What Is Return On Capital Employed (ROCE)?

If you haven't worked with ROCE before, it measures the 'return' (pre-tax profit) a company generates from capital employed in its business. The formula for this calculation on Mangalore Refinery and Petrochemicals is:

Return on Capital Employed = Earnings Before Interest and Tax (EBIT) ÷ (Total Assets - Current Liabilities)

0.14 = ₹33b ÷ (₹351b - ₹121b) (Based on the trailing twelve months to June 2023).

So, Mangalore Refinery and Petrochemicals has an ROCE of 14%. That's a relatively normal return on capital, and it's around the 15% generated by the Oil and Gas industry.

See our latest analysis for Mangalore Refinery and Petrochemicals

roce
NSEI:MRPL Return on Capital Employed September 13th 2023

In the above chart we have measured Mangalore Refinery and Petrochemicals' prior ROCE against its prior performance, but the future is arguably more important. If you're interested, you can view the analysts predictions in our free report on analyst forecasts for the company.

How Are Returns Trending?

On the surface, the trend of ROCE at Mangalore Refinery and Petrochemicals doesn't inspire confidence. Over the last five years, returns on capital have decreased to 14% from 21% five years ago. However it looks like Mangalore Refinery and Petrochemicals might be reinvesting for long term growth because while capital employed has increased, the company's sales haven't changed much in the last 12 months. It's worth keeping an eye on the company's earnings from here on to see if these investments do end up contributing to the bottom line.
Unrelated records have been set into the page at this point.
Lemma complete_transacts (g : Graph Node) spec rc config active s step env ev invs c :
  transacts (fun r cp => checkpoint_of (cf_thread_id config) active step r.1 r.2 cp
                         /\ not_interrupted r.2)
    (complete_step uniq uuid g spec config rc s step env ev invs c : M St _).
Proof.
  unfold complete_step. apply transacts_bind; [auto with executor|]. intros last.
  apply transacts_bind; [auto with executor|]. intros s'.
  apply transacts_bind; [auto with executor|]. intros ev2.
  apply transacts_bind; [case_match; auto with executor|]. intros _.
  apply transacts_bind; [auto with executor|]. intros routed.
  apply transacts_bind; [auto with executor|]. intros _.
  apply transacts_bind; [auto with executor|]. intros [[next extension] route_parent].
  apply transacts_bind; [auto with executor|]. intros ev3.
  destruct next as [|t next]; apply boundary_transacts; intros cp Ht Hst Hs Hn; by repeat split.
Qed.

(** C3: a super-step is a transaction on the checkpoint store. A step that
    completes or suspends has committed exactly one checkpoint, of this thread
    and step; it holds the merged state and the tasks routed to, or, when a
    node interrupted, the state before the step and the whole active set. A
    step that fails has left the store as it was, or failed in the put
    itself; a step that waits has left it as it was. *)
Theorem super_step_transaction (g : Graph Node) (spec : StateSpec) (config : RunConfig)
    (rc : Recorder) (s : State) (active : list ActiveTask) (step : nat) (resume : option Value)
    (parent : option string) (delivery : list InboxMessage) (started : option DateTime)
    (env : StepEnv) (w : World St) :
  match execute_super_step node_effect uniq uuid g spec config rc s active step resume parent
          delivery started env w with
  | (Ret (s', t, _), w') =>
      (match t with Finish (Interrupted _ _ _) => s' = s | _ => True end)
      /\ exists c, checkpoint_of (cf_thread_id config) active step s' t c
                   /\ committed c (w_store w) (w_store w')
  | (Fail e, w') => w_store w' = w_store w \/ refused e (w_store w) (w_store w')
  | (Wait, w') => w_store w' = w_store w
  end.
Proof.
  pose (P := fun (r : State * StepTransition * list Invocation) c =>
    checkpoint_of (cf_thread_id config) active step r.1.1 r.1.2 c
    /\ match r.1.2 with Finish (Interrupted _ _ _) => r.1.1 = s | _ => True end).
  enough (Ht : transacts P (execute_super_step node_effect uniq uuid g spec config rc s active step
                 resume parent delivery started env)).
  { specialize (Ht w). destruct (execute_super_step _ _ _ _ _ _ _ _ _ _ _ _ _ _ _ w)
      as [[[[s' t] invs]|e|] w']; [|done..]. destruct Ht as (c & [Hc Hs] & Hw). eauto. }
  unfold execute_super_step. apply transacts_bind; [auto with executor|]. intros _.
  apply transacts_bind; [auto with executor|]. intros ev.
  apply transacts_bind; [auto with executor|]. intros [invs ts].
  apply transacts_bind; [auto with executor|]. intros [c|i name v].
  - apply (transacts_map (fun r cp => checkpoint_of (cf_thread_id config) active step r.1 r.2 cp
             /\ not_interrupted r.2) _ _ _ (fun r => (r, invs)));
      [by intros [] ?|apply complete_transacts|].
    intros [s' t] cp [Hc Ht]. split; [done|]. by destruct t as [|[]].
  - apply (transacts_map (fun t cp => checkpoint_of (cf_thread_id config) active step s t cp)
             _ _ _ (fun t => (s, t, invs))); [done|apply suspend_transacts|].
    intros t cp Hc. split; [done|]. by destruct t as [|[]].
Qed.
End Transaction.

(** ** Independence from scheduling *)

Lemma merge_channel_uniq (u1 u2 : Sharing) spec s ch u :
  merge_channel u1 spec s ch u = merge_channel u2 spec s ch u.
Proof. unfold merge_channel. by rewrite !apply_shared_apply. Qed.

Lemma apply_super_step_uniq (u1 u2 : Sharing) spec s ws :
  apply_super_step u1 spec s ws = apply_super_step u2 spec s ws.
Proof.
  unfold apply_super_step. cbv zeta. destruct (check_writes _ _ _ _); [|done]. f_equal.
  generalize (collect_writes ws). intros l. revert s. unfold merge_writes.
  induction l as [|[n us] l IH]; intros s; [done|]. cbn [fold_left].
  enough (E : merge_updates u1 spec s us = merge_updates u2 spec s us)
    by (simpl in *; rewrite E; apply IH).
  clear. unfold merge_updates. revert s. induction us as [|[ch u] us IH]; intros s; [done|].
  cbn [fold_left]. rewrite (merge_channel_uniq u1 u2). apply IH.
Qed.

Section Schedule.
Context `{Codec} {St : Type} `{!Checkpointer St}.
Context {Node : Type} (node_effect : Node -> Effect) (uniq : Sharing) (uuid : nat -> string).

(** Whenever task [i] finishes under [acts], it reports [results i]. *)
Definition reports (results : nat -> TaskResult) (acts : list EnvAction) : Prop :=
  forall i r, EnvFinish i r ∈ acts -> r = results i.

(** The same for a whole step's schedule. *)
Definition step_reports (results : nat -> TaskResult) (env : StepEnv) : Prop :=
  (forall k, reports results (se_compute env k))
  /\ forall invs, reports results (se_barrier env invs).

(** The output a result carries. *)
Definition output_of (r : TaskResult) : NodeOutput :=
  match r with TaskOk o => o | _ => mkOutput [] None end.

(** The writes of a step, in active-set order. *)
Definition step_writes (active : list ActiveTask) (results : nat -> TaskResult) : Writes :=
  imap (fun i t => (task_name t, out_updates (output_of (results i)))) active.

(** Finished tasks are distinct tasks of the step with their reported
    results. *)
Record tasks_ok (results : nat -> TaskResult) (n : nat) (ts : Tasks) : Prop := {
  tk_distinct : NoDup (map fin_index (ts_finished ts));
  tk_results : forall f, f ∈ ts_finished ts ->
    fin_result f = results (fin_index f) /\ fin_index f < n;
  tk_started : forall i, is_Some (ts_started ts !! i) -> i < n;
}.

Lemma no_tasks_ok results n : tasks_ok results n no_tasks.
Proof. split; simpl; [constructor|intros f Hf; inv Hf|intros i [t Ht]; done]. Qed.

Lemma tasks_ok_mono results n n' ts : n <= n' -> tasks_ok results n ts -> tasks_ok results n' ts.
Proof.
  intros Hn [Hd Hr Hs]. split; [done| |].
  - intros f Hf. destruct (Hr f Hf). split; [done|lia].
  - intros i Hi. specialize (Hs i Hi). lia.
Qed.

Lemma env_act_ok results rc n a ts (w w' : World St) ts' :
  (forall i r, a = EnvFinish i r -> r = results i) ->
  env_act rc n a ts w = (Ret ts', w') -> tasks_ok results n ts ->
  tasks_ok results n ts' /\ ts_finished ts `prefix_of` ts_finished ts'.
Proof.
  intros Ha He [Hd Hr Hs].
  assert (Hsame : ts' = ts -> tasks_ok results n ts' /\ ts_finished ts `prefix_of` ts_finished ts')
    by (intros ->; by split).
  destruct a as [k|k r| |d|? ? ? ?|? ?]; simpl in He.
  - destruct (k <? n)%nat eqn:Hk; simpl in He; [|simplify_run; auto].
    destruct (bool_decide _); simpl in He; [simplify_run; auto|]. simplify_run.
    split; [|done]. split; [done|done|]. intros i. simpl.
    destruct (decide (i = k)) as [->|]; [by apply Nat.ltb_lt in Hk|].
    rewrite lookup_insert_ne by done. apply Hs.
  - destruct (ts_started ts !! k) as [t0|] eqn:Hk; [|simplify_run; auto].
    destruct (existsb _ _) eqn:Hf; [simplify_run; auto|]. simplify_run. simpl.
    split; [|by apply prefix_app_r]. split; simpl; [| |done].
    + rewrite map_app. apply NoDup_app. split_and!; [done| |apply NoDup_singleton].
      intros i Hi ->%list_elem_of_singleton.
      apply list_elem_of_fmap in Hi as (f & E & Hi). simpl in E.
      assert (existsb (fun f => Nat.eqb (fin_index f) k) (ts_finished ts) = true); [|congruence].
      apply existsb_exists. exists f. split; [by apply list_elem_of_In|]. by apply Nat.eqb_eq.
    + intros f [Hin| ->%list_elem_of_singleton]%elem_of_app; [by apply Hr|]. simpl.
      split; [by apply Ha|]. apply Hs. eauto.
  - simplify_run; auto.
  - simplify_run; auto.
  - simplify_run. destruct (w_inbox _); simplify_run; auto.
  - simplify_run. destruct (w_inbox _); simplify_run; auto.
Qed.

Lemma env_run_ok results rc n acts : forall ts (w w' : World St) ts',
  reports results acts -> env_run rc n acts ts w = (Ret ts', w') -> tasks_ok results n ts ->
  tasks_ok results n ts'.
Proof.
  induction acts as [|a acts IH]; intros ts w w' ts' Hr He Hok; simpl in He; simplify_run; [done|].
  match goal with H : env_act _ _ _ _ _ = _ |- _ => eapply env_act_ok in H as [Hok' _] end; [|
    intros i r ->; apply Hr; left|done].
  eapply IH; [|done..]. intros i r Hin. apply Hr. by right.
Qed.

(** The spawned invocations are the active tasks, in order. *)
Lemma spawn_all_ok results (g : Graph Node) config rc s step r ev started d env tasks :
  (forall k, reports results (env k)) ->
  forall i ts (w w' : World St) invs ts',
    spawn_all node_effect g config rc s step r ev started d env tasks i ts w
      = (Ret (invs, ts'), w') ->
    tasks_ok results i ts ->
    tasks_ok results (i + length tasks) ts' /\ map inv_node invs = map task_name tasks.
Proof.
  intros Hr. induction tasks as [|task tasks IH]; intros i ts w w' invs ts' Hs Hok; simpl in Hs.
  - simplify_run. simpl. by rewrite Nat.add_0_r.
  - simplify_run.
    repeat match goal with H : list Invocation * Tasks |- _ => destruct H end. simplify_run.
    match goal with H : env_run _ _ _ _ _ = _ |- _ => eapply env_run_ok in H; [|apply Hr|done] end.
    match goal with H : spawn_all _ _ _ _ _ _ _ _ _ _ _ _ _ _ _ = _ |- _ =>
      apply IH in H as [Hok' Hn]; [|eapply tasks_ok_mono; [|done]; lia] end.
    simpl. split; [|by rewrite Hn]. eapply tasks_ok_mono; [|exact Hok']. lia.
Qed.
On a side note, Mangalore Refinery and Petrochemicals has done well to pay down its current liabilities to 34% of total assets. So we could link some of this to the decrease in ROCE. What's more, this can reduce some aspects of risk to the business because now the company's suppliers or short-term creditors are funding less of its operations. Some would claim this reduces the business' efficiency at generating ROCE since it is now funding more of the operations with its own money.

The Key Takeaway

Bringing it all together, while we're somewhat encouraged by Mangalore Refinery and Petrochemicals' reinvestment in its own business, we're aware that returns are shrinking. Unsurprisingly, the stock has only gained 26% over the last five years, which potentially indicates that investors are accounting for this going forward. Therefore, if you're looking for a multi-bagger, we'd propose looking at other options.

If you want to know some of the risks facing Mangalore Refinery and Petrochemicals we've found 2 warning signs (1 can't be ignored!) that you should be aware of before investing here.

If you want to search for solid companies with great earnings, check out this free list of companies with good balance sheets and impressive returns on equity.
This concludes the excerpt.